++++ Extracted records ++++

Definition demo_share_credential : string := "H.P." +:+ demo_signature +:+ "~D~".
Definition demo_message : json :=
  JObject (foldr (λ kv m, obj_insert kv.1 kv.2 m)
    (binding_fields demo_scope "a@x.org" demo_share_credential "challenge" "nonce" "request" "enforcer" demo_holder)
    [("issuedAt", JString "100000000000"); ("expiresAt", JString "180000000000"); ("jti", JString "0123456789abcdef")]).
Definition demo_canonical : string := match jcs demo_message with Ok s => s | Err _ => "" end.
Definition demo_binding : json :=
  JObject [("domain", JString HOLDER_BINDING_DOMAIN); ("jcs", JString demo_canonical); ("message", demo_message);
           ("messageDigest", JString demo_canonical); ("name", JString HOLDER_BINDING_NAME);
           ("signature", JObject [("alg", JString EDDSA); ("kid", JString (demo_holder +:+ "#z6MktwupdmLXVVqTzCw4i46r4uGyosGXRnR3XjN4Zq7oMMsw"));
                                  ("value", JString demo_signature)]);
           ("signatureDigest", JString demo_signature); ("signedBytesDigest", JString (HOLDER_BINDING_DOMAIN +:+ demo_canonical));
           ("signerDid", JString demo_holder)].
Definition demo_share_text : JsonText :=
  {| json_read := λ s,
       (if decide (s = "H") then RObject [("alg", RString EDDSA)] true
        else if decide (s = "P") then
          RObject [("iss", RString "did:web:issuer.credentials.org"); ("sub", RString demo_holder); ("iat", RInt 100);
                   ("nbf", RInt 100); ("exp", RInt 200); ("jti", RString "j"); ("vct", RString EMAIL_VCT);
                   ("tinycloud_share", RObject [("share_cid", RString "c"); ("share_id", RString "i");
                                                ("policy_cid", RString "p"); ("node_audience", RString "n")] true);
                   ("_sd_alg", RString SD_ALG); ("_sd", RArray [RString "D"] true)] true
        else if decide (s = "D") then RArray [RString "0123456789abcdef"; RString "email"; RString "a@X.org"] true
        else if decide (s = "B") then raw_of demo_binding
        else RBad, true);
     float_unsafe := λ _, false |}.
#[local] Existing Instance demo_share_text.

Definition demo_exact_verifier : ExactEmailVerifier :=
  mkExactEmailVerifier (demo_registry [demo_key 1 "a#1" true]) "did:web:issuer.credentials.org" 150 5 None.
Definition demo_admission : VerifiedSessionAdmission :=
  mkVerifiedSessionAdmission demo_session_request "a@x.org" demo_share_credential
    (mkHolderEquation demo_holder demo_holder demo_holder demo_holder demo_holder "0123456789abcdef" 180).

Lemma admission_bound_witness :
  ∃ jti expires, binding_signed demo_exact_verifier demo_session_request "a@x.org" demo_share_credential "enforcer" "B" jti expires ∧ (expires ≤ 200)%Z.
Proof.
  destruct (admission_bound demo_exact_verifier demo_share_credential demo_session_request demo_share_credential "B" "a@x.org" 200 "enforcer"
    demo_holder demo_holder (mkVerificationMetrics 0 0) (mkVerificationMetrics 0 1) demo_admission)
    as (evidence & hash & jti & expires & Hv & _ & _ & Hh & _ & Hb & Hle & _); [vm_compute; reflexivity|].
  exists jti, expires. split; [|exact Hle]. vm_compute in Hv. injection Hv as <-. vm_compute in Hh. injection Hh as <-. exact Hb.
Defined.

++++

→ **What to work on**: From the first line of the listing above to the line with "(HOLDER_BINDING_DOMAIN +:+ demo_canonical));", please transcribe each line exactly, both ends included, and nothing beyond that.

→ **Your solution**:
Definition demo_share_credential : string := "H.P." +:+ demo_signature +:+ "~D~".
Definition demo_message : json :=
  JObject (foldr (λ kv m, obj_insert kv.1 kv.2 m)
    (binding_fields demo_scope "a@x.org" demo_share_credential "challenge" "nonce" "request" "enforcer" demo_holder)
    [("issuedAt", JString "100000000000"); ("expiresAt", JString "180000000000"); ("jti", JString "0123456789abcdef")]).
Definition demo_canonical : string := match jcs demo_message with Ok s => s | Err _ => "" end.
Definition demo_binding : json :=
  JObject [("domain", JString HOLDER_BINDING_DOMAIN); ("jcs", JString demo_canonical); ("message", demo_message);
           ("messageDigest", JString demo_canonical); ("name", JString HOLDER_BINDING_NAME);
           ("signature", JObject [("alg", JString EDDSA); ("kid", JString (demo_holder +:+ "#z6MktwupdmLXVVqTzCw4i46r4uGyosGXRnR3XjN4Zq7oMMsw"));
                                  ("value", JString demo_signature)]);
           ("signatureDigest", JString demo_signature); ("signedBytesDigest", JString (HOLDER_BINDING_DOMAIN +:+ demo_canonical));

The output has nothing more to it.